La Cina continua a crescere ad un non così insipido 7% ma, per la svalutazione dello yuan, e la repentina caduta del mercato azionario, nella maggior parte delle capitali occidentali la vox populi ha iniziato a gridare all’Apocalisse caduto su un modello economico che aveva generato, nel corso degli anni, un crescita di sei volte del PIL cinese.

Pochi sono a conoscenza del fatto che Pechino, in contemporanea, è impegnato in tre obiettivi titanici: spostare il proprio vettore di crescita dalle esportazioni e dagli investimenti massivi ai servizi, intervenire sul ruolo negativo o di autocompiacimento delle imprese statali e sgonfiare almeno tre bolle – il debito, la speculazione immobiliare e il mercato azionario – in un contesto di virtuale stagnazione economica globale.

Tutto questo mentre non c’è virtualmente copertura da parte dell’Occidente dell’integrazione Eurasiatica capitana dalla Cina, la quale aiuterebbe a consolidare l’economia del Medio Regno come la più grande del mondo.

Tutto ciò ci porta ad una fondamentale sottotrama nel Grande Disegno: il Sudest Asiatico.

Tra quattro mesi, l’Associazione delle Nazioni del Sudest Asiatico (ASEAN) verrà integrata nella Comunità Economica ASEAN (AEC).

L’AEC non è una stupidaggine. Si parla dell’integrazione economica di un mercato di 620 milioni di persone con il PIL globale di 2.5 trilioni di dollari.

Ovviamenta l’ASEAN è ancora piuttosto frazionata.

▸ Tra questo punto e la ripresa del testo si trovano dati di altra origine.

(** Why a copy stopped after [k] bytes of [all], the characters that could be read. *)
Inductive stopped (m : amem) (has_mm : bool) (iov : kiov) (all : list Z) (k : nat) : Z → Prop :=
  | stop_fault : ¬ Forall (ok_store has_mm m (user iov)) (addrs iov) → stopped m has_mm iov all k (- EFAULT)
  | stop_full : Z.of_nat k = count iov → stopped m has_mm iov all k 0
  | stop_empty : k = length all → stopped m has_mm iov all k 0
  | stop_line : last (take k all) = Some NL → stopped m has_mm iov all k 0.

(** The outcome of the copy loop. *)
Record copied_ok (has_mm : bool) (m : amem) (iov : kiov) (ready : list Z) (k : nat) (ret : Z) (t' : tty) (m' : amem) (iov' : kiov) : Prop := {
  cy_state : ∃ all line, ready `prefix_of` all ∧ (k ≤ length all)%nat ∧ tty_ok t' (drop k all) line ∧ one_line (take k all) ∧
    bytes m' = puts (bytes m) (take k (addrs iov)) (take k all) ∧ stopped m has_mm iov all k ret;
  cy_iov : consumed iov iov' k;
  cy_count : Z.of_nat k ≤ count iov;
  cy_writable : writable m' = writable m
}.

Lemma copied_stop has_mm m iov ready line t :
  tty_ok t ready line → kiov_ok iov → (count iov = 0 ∨ ready = []) → copied_ok has_mm m iov ready 0 0 t m iov.
Proof.
  intros Hok Hi Hw. split; [|by apply consumed_0|apply Hi|done].
  exists ready, line. split_and!; [done|lia|done|unfold one_line; set_solver|done|].
  destruct Hw as [Hw| ->]; [by apply stop_full|by apply stop_empty].
Qed.

(** One piece of a line, then the rest. *)
Lemma copied_step has_mm m iov data m1 iov1 ready ready1 k ret t' m' iov' :
  kiov_ok iov → (NL ∉ data) → data `prefix_of` ready → drop (length data) ready `prefix_of` ready1 → Z.of_nat (length data) ≤ count iov →
  consumed iov iov1 (length data) → writable m1 = writable m → bytes m1 = puts (bytes m) (take (length data) (addrs iov)) data →
  (∀ a, can_store m a → can_store m1 a) →
  copied_ok has_mm m1 iov1 ready1 k ret t' m' iov' → copied_ok has_mm m iov ready (length data + k) ret t' m' iov'.
Proof.
  intros Hiov Hnl [r ->] Hp Hcnt Hcs Hw Hb Hst [(all&line&Hpre&Hk&Hok&Hol&Hby&Hstop) Hcs' Hc' Hw']. rewrite drop_app_length in Hp.
  pose proof Hcs as (Hok1&Ha1&Hc1&Hu1).
  assert (length (take (length data) (addrs iov)) = length data) as Hla by (rewrite length_take; pose proof (ko_addrs _ Hiov); lia).
  split; [|by eapply consumed_trans|lia|congruence].
  exists (data ++ all), line. rewrite drop_app_add, take_app_add. split_and!.
  - apply prefix_app. by etrans.
  - rewrite length_app. lia.
  - done.
  - by apply one_line_app.
  - rewrite Hby, Hb, Ha1, puts_app by done. by rewrite take_add.
  - inversion Hstop as [Hnf E|E1 E|E1 E|E1 E]; subst ret.
    + apply stop_fault. intros Hall. apply Hnf. rewrite Hu1, Ha1. eapply Forall_impl; [by apply Forall_drop|]. intros a [??]. split; auto.
    + apply stop_full. lia.
    + apply stop_empty. rewrite length_app. lia.
    + apply stop_line. rewrite take_app_add, last_app, E1. done.
Qed.

Lemma tty_copy_spec has_mm fuel evs i t m iov ready line acc :
  tty_ok t ready line → kiov_ok iov → (Z.to_nat (count iov) ≤ fuel)%nat → 0 ≤ acc → acc + count iov < 2 ^ 64 →
  (∀ j, Forall event_ok (evs j)) → (user iov = true ∨ Forall (can_store m) (addrs iov)) →
  ∃ k ret t' m' iov', tty_copy has_mm fuel evs i t m iov acc = Ok (acc + Z.of_nat k, ret, t', m', iov') ∧
    copied_ok has_mm m iov ready k ret t' m' iov'.
Proof.
  revert i t m iov ready line acc. induction fuel as [|fuel IH]; intros i t m iov ready line acc Hok Hiov Hf Hacc Hov Hev Hst;
    pose proof (ko_count _ Hiov); destruct (decide (count iov = 0)) as [Hc0|Hc0].
  all: try (cbn [tty_copy]; rewrite Hc0; exists 0%nat, 0, t, m, iov; rewrite Z.add_0_r; split; [done|]; by eapply copied_stop; auto).
  { lia. }
  cbn [tty_copy]. unfold truth. rewrite (proj2 (Z.eqb_neq _ _) Hc0). cbn [negb].
  assert (Hoff : Z.land (t_tail t) (PAGE_SIZE - 1) = t_tail t mod 4096) by apply (ring_offset (t_tail t)).
  assert (Hleft : u64 (PAGE_SIZE - t_tail t mod 4096) = 4096 - t_tail t mod 4096) by apply (offset_left (t_tail t)).
  rewrite Hoff, Hleft, (ok_readable _ _ _ Hok), !MIN_spec. pose proof (ok_cap _ _ _ Hok).
  pose proof (Z.mod_pos_bound (t_tail t) 4096 ltac:(lia)) as Hm. set (cz := Z.min _ _). set (n := Z.to_nat cz).
  destruct (Z.eqb_spec cz 0) as [Hz|Hz].
  { exists 0%nat, 0, t, m, iov. rewrite Z.add_0_r. split; [done|]. eapply copied_stop; [done|done|]. right. apply nil_length_inv. lia. }
  assert (Hn : (0 < n ≤ length ready)%nat ∧ Z.of_nat n ≤ count iov ∧ t_tail t mod 4096 + Z.of_nat n ≤ 4096) by lia. destruct Hn as (Hn&Hnc&Hfit).
  pose proof (slice_queue (ring t) (ready ++ line) (ty_ring _ _ _ Hok) n ltac:(rewrite length_app; lia) Hfit) as Hsl. simpl in Hsl.
  rewrite Hsl. cbn [res_bind]. rewrite take_app_le by lia. clear Hsl.
  pose proof (index_of_spec NL (take n ready)) as Hix. set (nl := index_of NL (take n ready)) in *.
  set (data := match nl with Some k => take (S k) (take n ready) | None => take n ready end).
  assert (Hdata : data = take (length data) ready ∧ (0 < length data ≤ n)%nat ∧
    match nl with Some _ => last data = Some NL ∧ one_line data | None => NL ∉ data end).
  { subst data. destruct nl as [k|]; rewrite ?length_take in *.
    - destruct Hix as (Hk1&Hk2&Hk3). rewrite ?length_take in Hk3. rewrite !take_take. split_and!; [f_equal; lia|lia|lia| |].
      + rewrite Nat.min_l by lia. rewrite lookup_take_Some in Hk1. destruct Hk1 as [Hk1 _].
        rewrite (take_S_r _ _ _ Hk1), last_snoc. done.
      + unfold one_line. rewrite length_take, take_take. replace (Nat.min _ _) with k by lia. rewrite take_take, Nat.min_l in Hk2 by lia. done.
    - split_and!; [f_equal; lia|lia|lia|done]. }
  clearbody data. destruct Hdata as (Hdt&Hdl&Hnl).
  destruct (copy_to_kiov_ok has_mm m data iov Hiov) as (k1&m1&iov1&Ec&Hk1&Hmv&Hw&Hb&Hst1&Hall); rewrite Nat.min_l in * by lia.
  { destruct Hst as [|Hst]; [by left|right; by apply Forall_take]. }
  rewrite Ec. cbn [res_bind]. apply moved_consumed in Hmv.
  destruct (events_ok t ready line (evs i) Hok (Hev i)) as (t1&ready1&line1&->&Hok1&Hp1&Ht1). cbn [res_bind].
  assert (Hlr1 : (length ready ≤ length ready1)%nat) by by apply prefix_length.
  assert (Hok2 : tty_ok (Tty (t_head t1) (u32 (t_tail t1 + Z.of_nat k1)) (t_canon t1) (t_termios t1) (t_winsize t1) (t_buffer t1)) (drop k1 ready1) line1).
  { destruct Hok1 as [Hr Hc Hcc]. split; [|simpl|done].
    - rewrite <-drop_app_le by lia. apply (holds_read _ _ Hr k1 0 0). rewrite length_app. lia.
    - rewrite Hc, length_drop. unfold u32, wrap. rewrite Zplus_mod_idemp_l. f_equal. lia. }
  rewrite u64_small by (unfold in_u64; lia).
  destruct (prefix_take_drop ready ready1 (length data) ltac:(lia) Hp1) as [Htk Hdp].
  destruct (Nat.eqb_spec k1 (length data)) as [->|Hne]; cbn [negb].
  - destruct nl as [k|].
    + destruct Hnl as [Hlast Hone]. eexists _, _, _, _, _. split; [done|]. split; [|done|lia|done].
      exists ready1, line1. split_and!; [done|lia|done|by rewrite Htk, <-Hdt| |].
      * rewrite Hb, (take_ge data) by lia. by rewrite Htk, <-Hdt.
      * apply stop_line. by rewrite Htk, <-Hdt.
    + pose proof Hmv as (Hok1'&Ha1&Hc1&Hu1).
      destruct (IH (S i) _ m1 iov1 _ _ (acc + Z.of_nat (length data)) Hok2 Hok1') as (k&ret&t'&m'&iov'&->&Hcp); [lia|lia|lia|done| |].
      { rewrite Hu1, Ha1. destruct Hst as [|Hst]; [by left|right]. eapply Forall_impl; [by apply Forall_drop|exact Hst1]. }
      exists (length data + k)%nat, ret, t', m', iov'. split; [f_equal; f_equal; f_equal; f_equal; f_equal; lia|].
      eapply (copied_step has_mm m iov data m1 iov1 ready (drop (length data) ready1)); try done; [rewrite Hdt; apply prefix_take|lia|].
      rewrite Hb. by rewrite (take_ge data) by lia.
  - eexists _, _, _, _, _. split; [done|]. split; [|done|lia|done]. exists ready1, line1.
    assert (take k1 ready1 = take k1 data) as Htk1.
    { rewrite Hdt, take_take, Nat.min_l by lia. by apply (prefix_take_drop ready ready1 k1 ltac:(lia) Hp1). }
    rewrite Htk1. split_and!; [done|lia|done| |done|].
    + unfold one_line. rewrite length_take, take_take. destruct nl as [k|]; [|by apply not_in_take].
      destruct Hnl as [_ Hone]. unfold one_line in Hone. intros Hin. apply Hone. apply elem_of_take in Hin as (j&Hj&Hlt).
      apply elem_of_take. exists j. split; [done|lia].
    + apply stop_fault. intros Hfa. apply Hne, Hall. by apply Forall_take.
Qed.

(** ** Writing *)

Definition expand (oflag : Z) (l : list Z) : list Z := mjoin (tty_opost oflag <$> l).

Lemma expand_cons oflag c l : expand oflag (c :: l) = tty_opost oflag c ++ expand oflag l.
Proof. done. Qed.
Lemma expand_app oflag l k : expand oflag (l ++ k) = expand oflag l ++ expand oflag k.
Proof. induction l as [|c l IH]; [done|]. simpl. rewrite !expand_cons, IH. by rewrite app_assoc. Qed.

Lemma opost_cases oflag c : tty_opost oflag c = [c] ∨ tty_opost oflag c = [CR; c].
Proof. unfold tty_opost. destruct (_ && _); auto. Qed.

(** The characters counted are those whose whole expansion was taken; at most
    the carriage return of the next one went out with them. *)
Lemma consumed_loop_spec oflag w l sent n0 :
  0 ≤ sent ≤ w → w ≤ sent + Z.of_nat (length (expand oflag l)) →
  ∃ n rest, consumed_loop oflag w l sent n0 = n0 + Z.of_nat n ∧ (n ≤ length l)%nat ∧
    take (Z.to_nat (w - sent)) (expand oflag l) = expand oflag (take n l) ++ rest ∧ (rest = [] ∨ rest = [CR]) ∧
    (n = length l → rest = [] ∧ w = sent + Z.of_nat (length (expand oflag l))).
Proof.
  revert sent n0. induction l as [|c l IH]; intros sent n0 Hs Hw.
  { exists 0%nat, []. cbn [consumed_loop]. rewrite Z.add_0_r. simpl in Hw. split_and!; [done|done|by destruct (Z.to_nat (w - sent))|by left|]. intros _. split; [done|simpl; lia]. }
  cbn [consumed_loop]. rewrite expand_cons in *. rewrite length_app in *. rewrite Z.gtb_ltb.
  set (e := tty_opost oflag c) in *. destruct (Z.ltb_spec w (sent + Z.of_nat (length e))) as [Hlt|Hge].
  - exists 0%nat, (take (Z.to_nat (w - sent)) e). rewrite Z.add_0_r. split_and!; [done|simpl; lia| | |simpl; lia].
    + rewrite take_app_le by lia. done.
    + destruct (opost_cases oflag c) as [E|E]; subst e; rewrite E in *; simpl in Hlt.
      * left. replace (Z.to_nat (w - sent)) with 0%nat by lia. done.
      * destruct (decide (w = sent)) as [->|]; [left; by rewrite Z.sub_diag|right]. by replace (Z.to_nat (w - sent)) with 1%nat by lia.
  - destruct (IH (sent + Z.of_nat (length e)) (n0 + 1)) as (n&rest&->&Hn&Htk&Hr&Hend); [lia|lia|].
    exists (S n), rest. split_and!; [lia|simpl; lia| |done|].
    + cbn [take]. rewrite expand_cons, <-app_assoc, <-Htk. fold e.
      rewrite take_app, take_ge by lia. f_equal. f_equal. lia.
    + simpl. intros Hnl. destruct (Hend ltac:(lia)) as [-> ?]. split; [done|lia].
Qed.

(** Why a write stopped. *)
Inductive write_stop (has_mm : bool) (m : amem) (iov : kiov) (k : nat) (rest : list Z) : Z → Prop :=
  | ws_all : Z.of_nat k = count iov → rest = [] → write_stop has_mm m iov k rest 0
  | ws_fault : ¬ Forall (ok_load has_mm m (user iov)) (addrs iov) → rest = [] → write_stop has_mm m iov k rest (- EFAULT)
  | ws_device r : r < 0 → rest = [] → write_stop has_mm m iov k rest r
  | ws_short : Z.of_nat k < count iov → write_stop has_mm m iov k rest (- EINTR).

Record written_ok (has_mm : bool) (m : amem) (oflag : Z) (iov iov' : kiov) (k : nat) (ret : Z) (s : list Z) : Prop := {
  wr_iov : consumed iov iov' k;
  wr_count : Z.of_nat k ≤ count iov;
  wr_sent : ∃ d rest, loaded m (take k (addrs iov)) d ∧ s = expand oflag d ++ rest ∧ (rest = [] ∨ rest = [CR]) ∧ write_stop has_mm m iov k rest ret
}.

Lemma written_none has_mm m oflag iov ret : kiov_ok iov → write_stop has_mm m iov 0 [] ret → written_ok has_mm m oflag iov iov 0 ret [].
Proof.
  intros Hi Hs. split; [by apply consumed_0|apply Hi|]. exists [], []. rewrite take_0. split_and!; [constructor|done|by left|done].
Qed.

Lemma written_step has_mm m oflag iov iov1 iov' k1 d k ret s :
  kiov_ok iov → consumed iov iov1 k1 → loaded m (take k1 (addrs iov)) d → Z.of_nat k1 ≤ count iov →
  written_ok has_mm m oflag iov1 iov' k ret s → written_ok has_mm m oflag iov iov' (k1 + k) ret (expand oflag d ++ s).
Proof.
  intros Hi Hc Hd Hk1 [Hc' Hk (d'&rest&Hd'&->&Hr&Hst)]. pose proof Hc as (Hok1&Ha1&Hc1&Hu1).
  split; [by eapply consumed_trans|lia|]. exists (d ++ d'), rest. rewrite expand_app, app_assoc, take_add.
  split_and!; [by apply Forall2_app; [|rewrite <-Ha1]|done|done|].
  inversion Hst as [E1 E2 E|Hnf E2 E|r Hr0 E2 E|E1 E]; subst.
  - apply ws_all; [lia|done].
  - apply ws_fault; [|done]. intros Hall. apply Hnf. rewrite Hu1, Ha1. by apply Forall_drop.
  - by apply ws_device.
  - apply ws_short. lia.
Qed.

A spanne, il Sudest Asiatico continentale è più vicino alla Cina, mentre la parte costiera è più ostile – nondimeno a causa dell’interferenza degli USA che spinge al confronto. Sarà un lungo percorso prima che ci sia un codice di regole per il Mare Cinese del Sud condiviso da tutti i partecipanti.

Ma anche se il Sudest asiatico continentale e quello costiero appaiono in contrasto e la loro integrazione sembra più mossa dalla retorica che dalla realtà – almeno a breve termine – Pechino non sembra preoccuparsi del gioco di lungo corso. Dopotutto la Cina è legata indissolubilmente con il Sudest Asiatico continentale.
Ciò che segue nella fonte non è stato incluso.